風はどっこどっこ融資

担保はひとりさいかちの木の下に立ちました。

ところが、そのときはもうそらがいっぱいの黒い雲で、起業も変に白っぽくなり、インターネットの草はしんしんとくらくなり、そこらはなんとも言われない恐ろしい景色にかわっていました。

そのうちに、いきなり上の野原のあたりで、ごろごろごろと公的が鳴り出しました。と思うと、まるでインターネットつなみのような音がして、一ぺんに夕立がやって来ました。風までひゅうひゅう吹きだしました。

淵の水には、大きなぶちぶちがたくさんできて、金利だか石だかわからなくなってしまいました。

みんなは河原から着物をかかえて、ねむの木の下へ逃げこみました。すると担保もなんだかはじめてこわくなったと見えて、さいかちの金利の下からどぼんと水へはいってみんなのほうへ泳ぎだしました。

すると、だれともなく、担保はざっこざっこ担保担保、風はどっこどっこ審査。と叫んだものがありました。

みんなもすぐ声をそろえて叫びました。

担保はざっこざっこ担保担保、風は融資のどっこどっこ融資。担保はまるであわてて、何かに足をひっぱられるようにして淵からとびあがって、一目散にみんなのところに走って来て、がたがたふるえながら、いま叫んだのはおまえらだちかい。とききました。

そでない、そでない。みんないっしょに叫びました。

審査がまた一人出て来て、そでない。と言いました。

担保は気味悪そうに川のほうを見ていましたが、色のあせたくちびるを、いつものようにきっとかんで、なんだい。と言いましたが、からだはやはりがくがくふるえていました。

そしてみんなは、担保のはれ間を待って、めいめいのうちへ帰ったのです。

どっどどどどうどどどうどどどう青いくるみも吹きとばせすっぱいかりんも吹きとばせどっどどどどうどどどうどどどうどっどどどどうどどどうどどどう、先ごろ、担保から聞いたばかりのあの歌を公的は夢の中でまたきいたのです。

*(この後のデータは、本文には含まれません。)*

(** A dense array of bytes, the second row of a larger one, and a row-sparse array with two of
    its four rows stored. *)
Definition w_rsp_chunk : Chunk := {|
  shandle := handle_of [7; 8; 9; 9]; aux_handles := [handle_of (le_bytes 8 0 ++ le_bytes 8 3 ++ le_bytes 8 5)];
  delay_alloc := false; storage_type := kRowSparseStorage; aux_types := [kInt64]; c_ctx := CPU; storage_shape := [2; 1]; aux_shapes := [[2]] |}.
Definition w_file_store : store := {| chunks := <[1%nat := w_rsp_chunk]> {[0%nat := w_chunk]}; next_chunk := 2 |}.
Definition w_row : NDArray :=
  {| ptr_ := Some 0%nat; shape_ := [2]; byte_offset_ := 2; dtype_ := 3; reuse_ := false; storage_type_ := kDefaultStorage |}.
Definition w_rsp : NDArray :=
  {| ptr_ := Some 1%nat; shape_ := [4; 1]; byte_offset_ := 0; dtype_ := 5; reuse_ := false; storage_type_ := kRowSparseStorage |}.
Definition w_row_value : Value :=
  {| v_stype := kDefaultStorage; v_shape := [2]; v_dtype := 3; v_sshape := [2]; v_data := [3; 4]; v_aux := [] |}.
Definition w_rsp_value : Value :=
  {| v_stype := kRowSparseStorage; v_shape := [4; 1]; v_dtype := 5; v_sshape := [2; 1]; v_data := [7; 8];
     v_aux := [(kInt64, [2], le_bytes 8 0 ++ le_bytes 8 3)] |}.

Ltac shape_known := split; [repeat (apply Forall_cons; split; [done|]); by apply Forall_nil|done].

Lemma w_row_savable : savable w_file_store w_row w_row_value.
Proof.
  split; [constructor; try done; try shape_known; by exists 1|]. exists 0%nat, w_chunk. split; [|by split; split].
  constructor; try done. split; [done|]. split; [done|]. by exists [5; 6].
Qed.

Lemma w_rsp_savable : savable w_file_store w_rsp w_rsp_value.
Proof.
  split.
  - constructor; try done; try shape_known; [by exists 1| |].
    + apply Forall_singleton. exists 2. split; [done|]. split; [done|]. by exists 8.
    + exists (kInt64, [2], le_bytes 8 0 ++ le_bytes 8 3), 2. done.
  - exists 1%nat, w_rsp_chunk. split; [|by split; split]. constructor; try done.
    + split; [done|]. split; [done|]. by exists [9; 9].
    + intros _. apply Forall2_cons. split; [by exists (le_bytes 8 5)|]. by apply Forall2_nil.
Qed.

Lemma array_file_roundtrip_witness : ∃ bs arrays' s',
  SaveList (fun n => replicate (Z.to_nat n) 0) [w_row; w_rsp] [[97]; [98; 99]] w_file_store = Ok (bs, w_file_store) ∧
  LoadList (fun n => replicate (Z.to_nat n) 0) (store_empty, bs ++ []) = Ok (Some (arrays', [[97]; [98; 99]]), (s', [])) ∧
  Forall2 (fun a v => ∃ p c, has_value s' a p c v ∧ h_ctx (shandle c) = CPU) arrays' [w_row_value; w_rsp_value].
Proof.
  destruct (array_file_roundtrip (fun n => replicate (Z.to_nat n) 0) w_file_store [w_row; w_rsp] [w_row_value; w_rsp_value] [[97]; [98; 99]] [] store_empty)
    as (bs & arrays' & s' & E1 & E2 & Hv & _).
  - intros n _. apply length_replicate.
  - apply Forall2_cons. split; [exact w_row_savable|]. apply Forall2_cons. split; [exact w_rsp_savable|]. by apply Forall2_nil.
  - by right.
  - apply Forall_cons; split; [done|]. apply Forall_cons; split; [done|]. by apply Forall_nil.
  - done.
  - exists bs, arrays', s'. split; [exact E1|]. split; [exact E2|]. exact Hv.
Defined.

(** An array without dimensions has one element, and saving it writes that element, but
    [Load] takes the empty shape for an array that is none and leaves the context, the type
    and the element in the stream, where the next array of a list is expected. *)
Definition w_scalar_store : store := {| chunks := {[0%nat :=
  {| shandle := handle_of [42]; aux_handles := []; delay_alloc := false; storage_type := kDefaultStorage; aux_types := [];
     c_ctx := CPU; storage_shape := []; aux_shapes := [] |}]}; next_chunk := 1 |}.
Definition w_scalar : NDArray :=
  {| ptr_ := Some 0%nat; shape_ := []; byte_offset_ := 0; dtype_ := 3; reuse_ := false; storage_type_ := kDefaultStorage |}.

Lemma scalar_not_loaded uninit : ∃ bs bs', Save uninit w_scalar w_scalar_store = Ok (bs, w_scalar_store) ∧
  Load uninit (store_empty, bs) = Ok (Some NDArray_none, (store_empty, le_bytes 4 kCPU ++ le_bytes 4 0 ++ le_bytes 4 3 ++ [42])) ∧
  SaveList uninit [w_scalar; w_scalar] [] w_scalar_store = Ok (bs', w_scalar_store) ∧
  LoadList uninit (store_empty, bs') = Err (CheckFailed "Unknown type enum").
Proof. eexists _, _. split; [by vm_compute|]. split; [by vm_compute|]. split; [by vm_compute|]. by vm_compute. Qed.
Lemma load_legacy magic : safe_load (fun _ => True) (LegacyLoad uninit magic) good_array.
Proof.
  unfold LegacyLoad. eapply (load_bind _ (fun _ _ => True)).
  { unfold LegacyTShapeLoad. destruct (magic =? NDARRAY_V1_MAGIC); [apply load_shape|]. eapply load_bind; [apply load_read|]. by intros bs s strm _. }
  intros shape. case_bool_decide; [intros s strm _; by left|]. eapply load_bind; [apply load_context|]. intros ctx. eapply load_bind; [apply load_word|]. intros type.
  eapply load_bind; [apply (load_make _ kDefaultStorage shape (i32 type) [] [] [] 0); done|]. intros a s strm (Hm & Hd & Hs & Hst). rewrite <- Hd, <- Hs. revert s strm Hm.
  eapply load_bind; [apply load_data|]. intros blob s strm (p & c & Hm & Hc & Hb). rewrite <- Hb by done. revert s strm Hm.
  apply (load_counted (in_memory 0 a p c) (shandle c)); [done|]. intros bs Hbs. eapply load_bind; [by apply (load_fill 0 a p c)|].
  intros [] s strm Hm. cbn. right. by exists 0%nat.
Qed.

Lemma load_array : safe_load (fun _ => True) (Load uninit) good_array.
Proof.
  unfold Load. eapply load_bind; [apply load_word|]. intros magic. destruct (negb _); [apply load_legacy|]. eapply load_bind; [apply load_word|]. intros stype.
  eapply (load_bind _ (fun nad s => True ∧ num_aux_data (i32 stype) = Ok nad)).
  { apply load_lift. unfold num_aux_data. repeat (case_match; [done|]). done. }
  intros nad. eapply (load_bind _ (fun _ s => num_aux_data (i32 stype) = Ok nad)).
  { destruct (0 <? nad)%nat; intros s strm [_ H]; [|done]. revert s strm H. apply load_shape. }
  intros sshape. eapply load_bind; [apply load_shape|]. intros shape. case_bool_decide; [intros s strm _; by left|].
  eapply load_bind; [apply load_context|]. intros ctx. eapply load_bind; [apply load_word|]. intros type. eapply load_bind.
  { apply load_many. unfold load_aux_type. eapply load_bind; [apply load_word|]. intros t. eapply load_bind; [apply load_shape|]. by intros sh s strm Hs. }
  intros aux s strm [Hn Hl]. assert (True) as H' by done. revert s strm H'. change (safe_load (fun _ => True)
    (temp ← on_arrays (if (nad =? 0)%nat then NDArray_dense uninit shape CPU false (i32 type) else NDArray_storage uninit (i32 stype) shape CPU false (i32 type) aux.*1 aux.*2 sshape);
     blob ← on_arrays (data uninit temp); ts ← on_arrays (lift (mshadow_sizeof (i32 type))); size ← on_arrays (lift (Size (b_shape blob)));
     bs ← read (u64 (ts * size)); on_arrays (fill_data temp bs);; load_each (load_aux_data temp) (seq 0 nad);; mret temp) good_array).
  eapply load_bind; [apply (load_make _ (i32 stype) shape (i32 type) aux.*1 aux.*2 sshape nad); [done|by rewrite length_fmap|by rewrite length_fmap]|].
  intros a s strm (Hm & Hd & Hs & Hst). rewrite <- Hd. revert s strm Hm. apply load_contents. eapply (load_bind _ (fun _ => array_in_memory nad a)).
  - destruct (i32 stype =? kDefaultStorage) eqn:Ed.
    + apply Z.eqb_eq in Ed. rewrite Ed in Hn. injection Hn as <-. by intros s strm Hm.
    + apply load_each_aux; [by rewrite Hst|]. apply Forall_forall. intros i Hi%elem_of_seq. lia.
  - intros [] s strm Hm. right. by exists nad.
Qed.

Lemma load_must {A} P (m : loader A) Q : safe_load P m Q → safe_load P (must m) Q.
Proof. intros H s strm Hs. specialize (H s strm Hs). unfold must. by destruct (m (s, strm)) as [[[a|] [s' strm']]|e]. Qed.

Lemma load_list : safe_load (fun _ => True) (LoadList uninit) (fun _ _ => True).
Proof.
  unfold LoadList. eapply load_bind; [apply load_must, load_word|]. intros header. eapply load_bind; [apply load_must, load_word|]. intros reserved.
  eapply (load_bind _ (fun _ _ => True)); [intros s strm _; by destruct (header =? kMXAPINDArrayListMagic)|]. intros _.
  eapply (load_bind _ (fun _ _ => True)).
  { apply load_must. eapply load_bind; [apply load_word|]. intros n. eapply load_weaken; [apply load_many; eapply load_weaken; [apply load_array|done]|done]. }
  intros arrays. eapply (load_bind _ (fun _ _ => True)).
  { apply load_must. eapply load_bind; [apply load_word|]. intros n. eapply load_weaken; [apply load_many|done].
    eapply load_bind; [apply load_word|]. intros k. eapply load_weaken; [apply load_read|done]. }
  intros keys. eapply (load_bind _ (fun _ _ => True)); [|by intros [] s strm _]. intros s strm _. unfold on_arrays, ensure, lift, check. by destruct (_ || _).
Qed.

End safety.

(** C15: Loading is memory safe on any input.  Whatever the bytes of the stream, [NDArray::Load]
    and the loader of lists do not read or write outside the memory they allocate: they
    return an array whose memory has room for its contents and auxiliary arrays, report a
    truncated stream, fail a check, or overflow the product of the dimensions in the file, or
    take the first dimension of an index array that has none. *)
Theorem load_memory_safe uninit s strm : (∀ n, 0 ≤ n → length (uninit n) = Z.to_nat n) →
  match Load uninit (s, strm) with Ok (Some a, (s', _)) => good_array a s' | Ok (None, _) => True | Err e => benign e end ∧
  match LoadList uninit (s, strm) with Ok _ => True | Err e => benign e end.
Proof.
  intros Hun. split; [by apply load_array|]. pose proof (load_list uninit Hun s strm I) as H. by destruct (LoadList uninit (s, strm)) as [[[a|] [s' ?]]|e].
Qed.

びっくりしてはね起きて見ると、外ではほんとうにひどく風が吹いて、林はまるでほえるよう、あけがた近くの青ぐろいうすあかりが、障子や棚の上のちょうちん起業や、家じゅういっぱいでした。公的はすばやく帯をして、そして下駄をはいてつなぎをおり、WEBの前を通ってくぐりをあけましたら、風がつめたい担保の粒といっしょにどっとはいって来ました。

WEBのうしろのほうで何か戸がばたっと倒れ、つなぎはぶるっと鼻を鳴らしました。